Wednesday, August 26, 2009
Guess I'm on the right track
Sometimes I have moments when I wonder if I'm raising my kids right. Are they going to drug addicts, or the pregnant teen on the street? Will they be rowdy and disrespectful? Or, will they be those straight edge kids who are always making sure they toe the line? I try not to beat them over the head with the way I want them to turn out simply because I don't want to push them in the opposite direction. Growing up, I had the fear of Mom and God to keep me on the right track, but mostly it was the fear of Mom. Mom was always going on about morals (even though I didn't know what they were until I was about 11 or 12).
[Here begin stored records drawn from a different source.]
Lemma iv_bytes : iv = bytes_of H0 ∧ length H0 = 8%nat ∧ Forall is_u64 H0.
Proof.
  split_and!; [vm_compute; reflexivity|done|]. apply Forall_forall. intros x Hx.
  assert (forallb (fun x => (0 <=? x) && (x <? 2 ^ 64)) H0 = true) as Hall by (vm_compute; reflexivity).
  rewrite forallb_forall in Hall. apply list_elem_of_In, Hall in Hx. unfold is_u64. lia.
Qed.

Lemma hash_spec m n : 0 ≤ n < 2 ^ 64 → n ≤ Z.of_nat (length m) → Forall is_byte m →
  crypto_hash m n = Ret (Fips.sha512 K H0 (take (Z.to_nat n) m)).
Proof.
  intros Hn Hl Hb. set (msg := take (Z.to_nat n) m). assert (Z.of_nat (length msg) = n) as Hmsg by (unfold msg; rewrite length_take; lia).
  destruct (message_blocks msg) as (bs & tail & E & Hbs & Hq & Ht). rewrite Hmsg in Hq, Ht.
  pose proof (Z.mod_pos_bound n 128) as Hm.
  assert (Forall is_byte (concat bs) ∧ Forall is_byte tail) as [Hbb Hbt].
  { apply Forall_app. rewrite <-E. by apply Forall_take. }
  assert (m = concat bs ++ tail ++ drop (Z.to_nat n) m) as Em by (rewrite app_assoc, <-E; unfold msg; by rewrite take_drop).
  destruct iv_bytes as (Eiv & Hl0 & Hu0). unfold crypto_hash. rewrite Eiv.
  destruct (hashblocks_spec H0 m n bs) as (-> & Hl1 & Hu1); [done|done|lia|done|done|done| |].
  { rewrite Em. by apply take_app_length'. }
  rewrite bind_ret. cbv beta iota zeta. change 127 with (Z.ones 7). rewrite Z.land_ones by lia. change (2 ^ 7) with 128. rewrite <-Ht.
  assert (Z.of_nat (length (concat bs)) = n - Z.of_nat (length tail)) as Hc by (rewrite <-Hmsg, E, length_app; lia).
  assert (load_bytes m (n - Z.of_nat (length tail)) (Z.of_nat (length tail)) = Ret tail) as ->.
  { rewrite load_bytes_Ret by lia. rewrite <-Hc, !Nat2Z.id, Em, drop_app_length' by done. by rewrite take_app_length'. }
  rewrite bind_ret. destruct (last_buffer tail n) as (x & Ex & Hlx & Hx); [lia|lia|].
  set (len := 256 - 128 * _) in *. set (h1 := foldl _ _ bs) in *.
  assert (∀ k : list Z → outcome (list Z), (x ← store_bytes (replicate 256 0) 0 tail; x ← store1 x (Z.of_nat (length tail)) 128;
    x ← store1 x (len - 9) (Z.shiftr n 61 mod 256); x ← ts64 x (len - 8) (u64 (Z.shiftl n 3)); k x) = k x) as Hk.
  { intros k. destruct (store_bytes _ _ tail) as [x1| |]; [|done..]. rewrite bind_ret in Ex |- *.
    destruct (store1 x1 _ _) as [x2| |]; [|done..]. rewrite bind_ret in Ex |- *.
    destruct (store1 x2 _ _) as [x3| |]; [|done..]. rewrite bind_ret in Ex |- *. by rewrite Ex. }
  rewrite Hk. destruct (concat_of_length 128 (Z.to_nat (len / 128)) (last_blocks tail n)) as (ls & Hn2 & Hls & Els).
  { rewrite last_blocks_length in Hlx |- * by lia. rewrite <-Hlx. case_decide; done. }
  destruct (hashblocks_spec h1 x len ls) as (-> & _ & _); [done|done|lia| |done| | |].
  - rewrite Hn2, Z2Nat.id; [done|]. apply Z.div_pos; lia.
  - rewrite <-Els. by apply last_blocks_bytes.
  - by rewrite <-Els.
  - rewrite bind_ret. cbv beta iota. unfold Fips.sha512. rewrite E, (pad_last bs tail Hbs ltac:(lia)), <-E, Hmsg, Els, <-concat_app.
    rewrite (split_every_concat 128 (bs ++ ls)); [|lia|apply Forall_app; split; [exact Hbs|exact Hls]].
    rewrite foldl_app. reflexivity.
Qed.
I wasn't taught about any of the bad things I might encounter in the realm of peer pressure. My moral compass had the looming question of "What would Mom say if I did this?". That was enough to keep me from doing things my mom wouldn't approve of....most of the time. And, those occasions when I did something that Mom wouldn't like always found their way to my mom's attention. It all played into her "God will get you." mantra. (Nice, huh?)
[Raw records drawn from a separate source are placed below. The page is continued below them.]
Lemma modL_outer_spec i B B' x : below B x → length x = 64%nat → (32 ≤ i < 64)%nat → bound_outer B i = Some B' →
  ∃ x' q, modL_outer x (Z.of_nat i) = Ret x' ∧ below B' x' ∧ length x' = 64%nat ∧ le_value x' = le_value x - q * Lval.
Proof.
  intros Hb Hl Hi Hbound. unfold bound_outer in Hbound.
  destruct (foldO _ _ _) as [[B1 c]|] eqn:Eb; [|done]. destruct (Z.ltb_spec (B1 !!! (i - 12)%nat + c) (2 ^ 62)) as [Hlt|]; [|done].
  injection Hbound as <-. destruct (lookup_lt_is_Some_2 x i) as [xi Hxi]; [lia|].
  destruct (modL_inner_loop i B B1 c x xi Hb Hl Hi Hxi Eb) as (x1 & carry & E1 & Hb1 & Hc & Hl1 & Hx1 & Hv).
  destruct (lookup_lt_is_Some_2 x1 (i - 12)) as [y Hy]; [lia|]. pose proof (below_lookup _ _ _ _ Hb1 Hy) as Hyb.
  unfold modL_outer. rewrite E1, bind_ret. cbv beta iota. replace (Z.of_nat i - 12) with (Z.of_nat (i - 12)) in * by lia.
  rewrite (load1_Ret x1 (Z.of_nat (i - 12)) y), bind_ret by (rewrite ?Nat2Z.id; done || lia). i64_step.
  rewrite store1_Ret, bind_ret, store1_Ret by (rewrite ?length_insert; lia). rewrite !Nat2Z.id.
  eexists _, (16 * xi * 256 ^ (Z.of_nat i - 32)). split; [done|]. rewrite !length_insert.
  split; [apply below_insert; [apply below_insert; [done|lia]|lia]|]. split; [done|].
  rewrite (le_insert _ _ xi) by (by rewrite list_lookup_insert_ne by lia). rewrite (le_insert _ _ y) by done.
  pose proof (proj2 L_value) as HL. rewrite HL in Hv.
  replace (256 ^ Z.of_nat i) with (256 ^ (Z.of_nat i - 32) * 256 ^ 32) by (rewrite <-Z.pow_add_r by lia; f_equal; lia).
  change (256 ^ 32) with (256 * 256 ^ 31). lia.
Qed.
So how do I guide my kids to stay on the straight and narrow path? Well, I just like to point out things that I think are a danger or hazard in random situations and I talk about them. If I see an unsafe driver, I point out that that person could cause an accident. If I see someone smoking I tell my girls how doing that is just a really bad choice that can cause Cancer and kill you. Most of the time I get the impression that what I'm saying soars over my girls' heads and off into space, but then there are moments that assure me that they actually do listen to what I say. Those moments warm my heart.
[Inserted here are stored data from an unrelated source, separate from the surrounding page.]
(* ===== verification/JsonWrite.v ===== *)
(** * JSON: what the writer writes

    Documents, their text, and the proof that the calls for a document write this
    text into a buffer that has room for it. *)

From Stdlib Require Import String.
From S2P Require Import Prelude Ring KString UString Utf8 Json.

(** ** Documents *)

#[local] Set Warnings "-register-all".

(** Strings are lists of code points. *)
Inductive json : Type :=
  | JString (s : list Z)
  | JInt (n : Z)
  | JBool (b : bool)
  | JNull
  | JArray (l : list json)
  | JObject (l : list (list Z * json)).

Section json_ind.
Context (P : json → Prop).
Context (Pstring : ∀ s, P (JString s)) (Pint : ∀ n, P (JInt n)) (Pbool : ∀ b, P (JBool b)) (Pnull : P JNull).
Context (Parray : ∀ l, Forall P l → P (JArray l)) (Pobject : ∀ l, Forall (fun kv => P kv.2) l → P (JObject l)).

Fixpoint json_induction (v : json) : P v :=
  match v with
  | JString s => Pstring s
  | JInt n => Pint n
  | JBool b => Pbool b
  | JNull => Pnull
  | JArray l =>
      Parray l ((fix go l : Forall P l :=
        match l with [] => Forall_nil_2 _ | v :: l => Forall_cons_2 _ v l (json_induction v) (go l) end) l)
  | JObject l =>
      Pobject l ((fix go l : Forall (fun kv => P kv.2) l :=
        match l with [] => Forall_nil_2 _ | kv :: l => Forall_cons_2 (fun kv => P kv.2) kv l (json_induction kv.2) (go l) end) l)
  end.
End json_ind.

(** ** Their text *)

(** The bytes of a string. *)
Definition utf8_text (s : list Z) : list Z := concat (enc <$> s).

Definition hex_digit (d : Z) : Z := if d <? 10 then 0x30 + d else 0x61 + (d - 10).

Definition escape (cp : Z) : list Z :=
  match escape_letter cp with
  | Some e => [0x5c; e]
  | None => if cp <? 0x20 then [0x5c; 0x75; 0x30; 0x30; hex_digit (cp / 16); hex_digit (cp mod 16)] else enc cp
  end.

Definition quoted (s : list Z) : list Z := [0x22] ++ concat (escape <$> s) ++ [0x22].

(** The decimal digits of a number of at most ten digits, the last first. *)
Definition int_text (n : Z) : list Z :=
  (if n <? 0 then [0x2d] else []) ++ (if n =? 0 then [0x30] else reverse (digit_loop 10 (Z.abs n))).

Fixpoint commas (l : list (list Z)) : list Z :=
  match l with [] => [] | [x] => x | x :: l => x ++ [0x2c] ++ commas l end.

Fixpoint render (v : json) : list Z :=
  match v with
  | JString s => quoted s
  | JInt n => int_text n
  | JBool b => if b then chars "true" else chars "false"
  | JNull => chars "null"
  | JArray l => [0x5b] ++ commas (map render l) ++ [0x5d]
  | JObject l => [0x7b] ++ commas (map (fun kv => quoted kv.1 ++ [0x3a] ++ render kv.2) l) ++ [0x7d]
  end.

(** The calls that write a document. *)
Fixpoint write_json (v : json) (w : json_writer) : outcome json_writer :=
  match v with
  | JString s => jw_string_n (utf8_text s) (Z.of_nat (length (utf8_text s))) w
  | JInt n => jw_int n w
  | JBool b => jw_bool b w
  | JNull => jw_null w
  | JArray l =>
      w ← jw_array_start w;
      w ← (fix go l w := match l with [] => Ret w | v :: l => w ← write_json v w; go l w end) l w;
      jw_array_end w
  | JObject l =>
      w ← jw_object_start w;
      w ← (fix go l w :=
             match l with
             | [] => Ret w
             | (k, v) :: l => w ← jw_key (utf8_text k ++ [0]) w; w ← write_json v w; go l w
             end) l w;
      jw_object_end w
  end.

(** Code points are valid, keys are C strings, numbers are [int]s. *)
Definition char_ok (cp : Z) : Prop := 0 ≤ cp ∧ utf8_is_valid_codepoint cp = true.
Definition key_ok (k : list Z) : Prop := Forall (fun cp => char_ok cp ∧ cp ≠ 0) k.

Fixpoint json_ok (v : json) : Prop :=
  match v with
  | JString s => Forall char_ok s
  | JInt n => - 2 ^ 31 ≤ n < 2 ^ 31
  | JBool _ | JNull => True
  | JArray l => foldr (fun v P => json_ok v ∧ P) True l
  | JObject l => foldr (fun kv P => (key_ok kv.1 ∧ json_ok kv.2) ∧ P) True l
  end.

(** ** The writer *)

Definition jw_written (w : json_writer) : list Z := take (Z.to_nat (jw_len w)) (jw_buf w).

Record room (n : Z) (w : json_writer) : Prop := {
  rm_err : jw_err w = false;
  rm_len : 0 ≤ jw_len w;
  rm_cap : jw_len w + n ≤ jw_cap w - 1;
  rm_buf : jw_cap w ≤ Z.of_nat (length (jw_buf w));
  rm_int : jw_cap w < 2 ^ 31
}.

Record emitted (w : json_writer) (bytes : list Z) (w' : json_writer) : Prop := {
  em_written : jw_written w' = jw_written w ++ bytes;
  em_len : jw_len w' = jw_len w + Z.of_nat (length bytes);
  em_cap : jw_cap w' = jw_cap w;
  em_err : jw_err w' = jw_err w;
  em_buf : length (jw_buf w') = length (jw_buf w)
}.

Lemma emitted_nil w : emitted w [] w.
Proof. split; try done; [by rewrite app_nil_r|simpl; lia]. Qed.

Lemma emitted_app w a w1 b w2 : emitted w a w1 → emitted w1 b w2 → emitted w (a ++ b) w2.
Proof.
  intros [A1 A2 A3 A4 A5] [B1 B2 B3 B4 B5].
  split; [by rewrite B1, A1, app_assoc|rewrite B2, A2, length_app; lia|congruence..].
Qed.

Lemma room_after n w a w1 : emitted w a w1 → room (Z.of_nat (length a) + n) w → room n w1.
Proof. intros [A1 A2 A3 A4 A5] [R1 R2 R3 R4 R5]. split; [congruence|lia..]. Qed.

Lemma room_le m n w : room n w → m ≤ n → room m w.
Proof. intros [] ?. split; [done|done|lia|done|done]. Qed.

(** A call that appends bytes and leaves the flag for the comma alone. *)
Definition emits (f : json_writer → outcome json_writer) (bytes : list Z) : Prop :=
  ∀ w, room (Z.of_nat (length bytes)) w → ∃ w', f w = Ret w' ∧ emitted w bytes w' ∧ need_comma w' = need_comma w.

Lemma emits_ret : emits Ret [].
Proof. intros w _. exists w. split; [done|]. split; [apply emitted_nil|done]. Qed.

Lemma emits_bind f a g b : emits f a → emits g b → emits (fun w => w ← f w; g w) (a ++ b).
Proof.
  intros Hf Hg w Hr. rewrite length_app in Hr. destruct (Hf w) as (w1 & -> & E1 & C1); [eapply room_le; [done|lia]|].
  destruct (Hg w1) as (w2 & E & E2 & C2); [eapply room_after; [done|by rewrite <-Nat2Z.inj_add]|].
  exists w2. split; [done|]. split; [by eapply emitted_app|congruence].
Qed.

Lemma emits_putc c : emits (jw_putc c) [c].
Proof.
  intros w [R1 R2 R3 R4 R5]. simpl length in R3. unfold jw_putc. destruct (Z.ltb_spec (jw_len w) (jw_cap w - 1)); [|lia].
  rewrite store1_Ret, bind_ret by lia. eexists. split; [done|]. split; [|done]. split; cbn; try done; [|by rewrite length_insert].
  unfold jw_written. cbn [jw_len jw_buf]. replace (Z.to_nat (jw_len w + 1)) with (S (Z.to_nat (jw_len w))) by lia.
  rewrite (take_S_r _ _ c) by (apply list_lookup_insert_eq; lia). by rewrite take_insert_ge by lia.
Qed.

Lemma emits_puts s rest : Forall (fun c => c ≠ 0) s → emits (jw_puts (s ++ 0 :: rest)) s.
Proof.
  intros Hs. induction Hs as [|c s Hc Hs IH]; [intros w Hr; exists w; split; [done|]; split; [apply emitted_nil|done]|].
  intros w Hr. cbn [app jw_puts]. destruct (Z.eqb_spec c 0); [done|]. exact (emits_bind _ [c] _ s (emits_putc c) IH w Hr).
Qed.

Lemma emits_putcs l : emits (foldM (fun w c => jw_putc c w) l) l.
Proof.
  induction l as [|c l IH]; [apply emits_ret|]. intros w Hr. cbn [foldM]. exact (emits_bind _ [c] _ l (emits_putc c) IH w Hr).
Qed.

(** ** Strings *)

Lemma enc_bytes cp : char_ok cp → Forall is_byte (enc cp).
Proof.
  intros [Hp Hv]. destruct (enc_shape cp (valid_range cp Hp Hv)) as (b & bs & -> & Hb & _ & Hbs & _).
  constructor; [done|]. eapply Forall_impl; [exact Hbs|]. unfold is_byte. simpl. lia.
Qed.

Lemma enc_length cp : 0 ≤ cp < 0x110000 → (1 ≤ length (enc cp) ≤ 4)%nat.
Proof. intros H. destruct (enc_shape cp H) as (b & bs & -> & _ & _ & _ & Hl). simpl. lia. Qed.

Lemma load_0 (a : Z) l : load1 (a :: l) 0 = Ret a.
Proof. done. Qed.
Lemma load_1 (a b : Z) l : load1 (a :: b :: l) 1 = Ret b.
Proof. done. Qed.
Lemma load_2 (a b c : Z) l : load1 (a :: b :: c :: l) (1 + 1) = Ret c.
Proof. done. Qed.
Lemma load_3 (a b c d : Z) l : load1 (a :: b :: c :: d :: l) (1 + 1 + 1) = Ret d.
Proof. done. Qed.

Lemma decode_rest_step n s i cp b :
  load1 s i = Ret b → 0x80 ≤ b < 0xc0 → 0 ≤ cp < 2 ^ 26 →
  decode_rest (S n) s i cp = decode_rest n s (i + 1) (cp * 64 + (b - 0x80)).
Proof.
  intros Hl Hb Hcp. cbn [decode_rest]. rewrite Hl, bind_ret.
  destruct (byte_masks b ltac:(unfold is_byte; lia)) as (_ & _ & _ & Hc). unfold utf8_is_continuation in Hc. rewrite Hc.
  destruct (Z.leb_spec 0x80 b), (Z.ltb_spec b 0xc0); try lia. cbn [andb negb]. f_equal.
  change 0x3f with (Z.ones 6). rewrite low_bits, Z.shiftl_mul_pow2 by lia. rewrite u32_small by (unfold is_u32, U32; lia).
  rewrite <-(Zmod_unique b (2 ^ 6) 2 (b - 0x80)) by lia. rewrite lor_join by lia. lia.
Qed.

Lemma decode_first_spec b :
  is_byte b → decode_first b =
    if (0xc2 <=? b) && (b <=? 0xdf) then Some (b - 0xc0, 2) else if (0xe0 <=? b) && (b <=? 0xef) then Some (b - 0xe0, 3)
    else if (0xf0 <=? b) && (b <=? 0xf4) then Some (b - 0xf0, 4) else None.
Proof.
  intros Hb. unfold decode_first, is_byte in *. change 0x1f with (Z.ones 5). change 0x0f with (Z.ones 4). change 0x07 with (Z.ones 3).
  rewrite !low_bits by lia.
  destruct ((0xc2 <=? b) && (b <=? 0xdf)) eqn:E1; [do 2 f_equal; rewrite <-(Zmod_unique b (2 ^ 5) 6 (b - 0xc0)); lia|].
  destruct ((0xe0 <=? b) && (b <=? 0xef)) eqn:E2; [do 2 f_equal; rewrite <-(Zmod_unique b (2 ^ 4) 14 (b - 0xe0)); lia|].
  destruct ((0xf0 <=? b) && (b <=? 0xf4)) eqn:E3; [do 2 f_equal; rewrite <-(Zmod_unique b (2 ^ 3) 30 (b - 0xf0)); lia|done].
Qed.

Lemma valid_not_surrogate cp : char_ok cp → (0x10ffff <? cp) || ((0xd800 <=? cp) && (cp <=? 0xdfff)) = false.
Proof. intros [_ Hv]. revert Hv. unfold utf8_is_valid_codepoint. zcases; simpl; intros; done || lia. Qed.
Madeline has become the anti-smoking queen. She lectures adults she knows that smoke and tells them they need to stop. She threatens to take their cigarettes and break them and throw them away. She tells them that if they won't stop for their own health to stop for her so she won't have to lose them to cancer. She's a woman on a mission. She may not have convinced her Nana to quit, but she's giving it her best shot. She worries when she sees some neighborhood teens smoking. She wants to know why they do it. I explain that they think it makes them look cool (Madeline goes on her rant that this is NOT cool) and they don't consider the harmful health risks.
Today, I got further reassurance that Madeline will in all likelihood be a nervous Nellie who sticks to the straight and narrow like her mom. Our neighbor (who we don't really talk to much) was outside smoking this afternoon. Madeline was outside riding her bike and happened to pass by him as he exhaled. My poor girl came flying in the house about to burst into tears because she inhaled some of the smoke. She was incredibly upset by this. Now, I've never talked to her about second hand smoke. But today we had a small discussion about it. I reassured her that she's not going to die from this. (She's got my worry wort gene...poor kid.) While I'd hate for my child to be gripped by fear like this, I'm actually happy that she has so clearly grasped the no smoking message.
So far the messages that I have tried to convey to her have taken hold. I'm going to start ramping up my subtle directions and see what happens.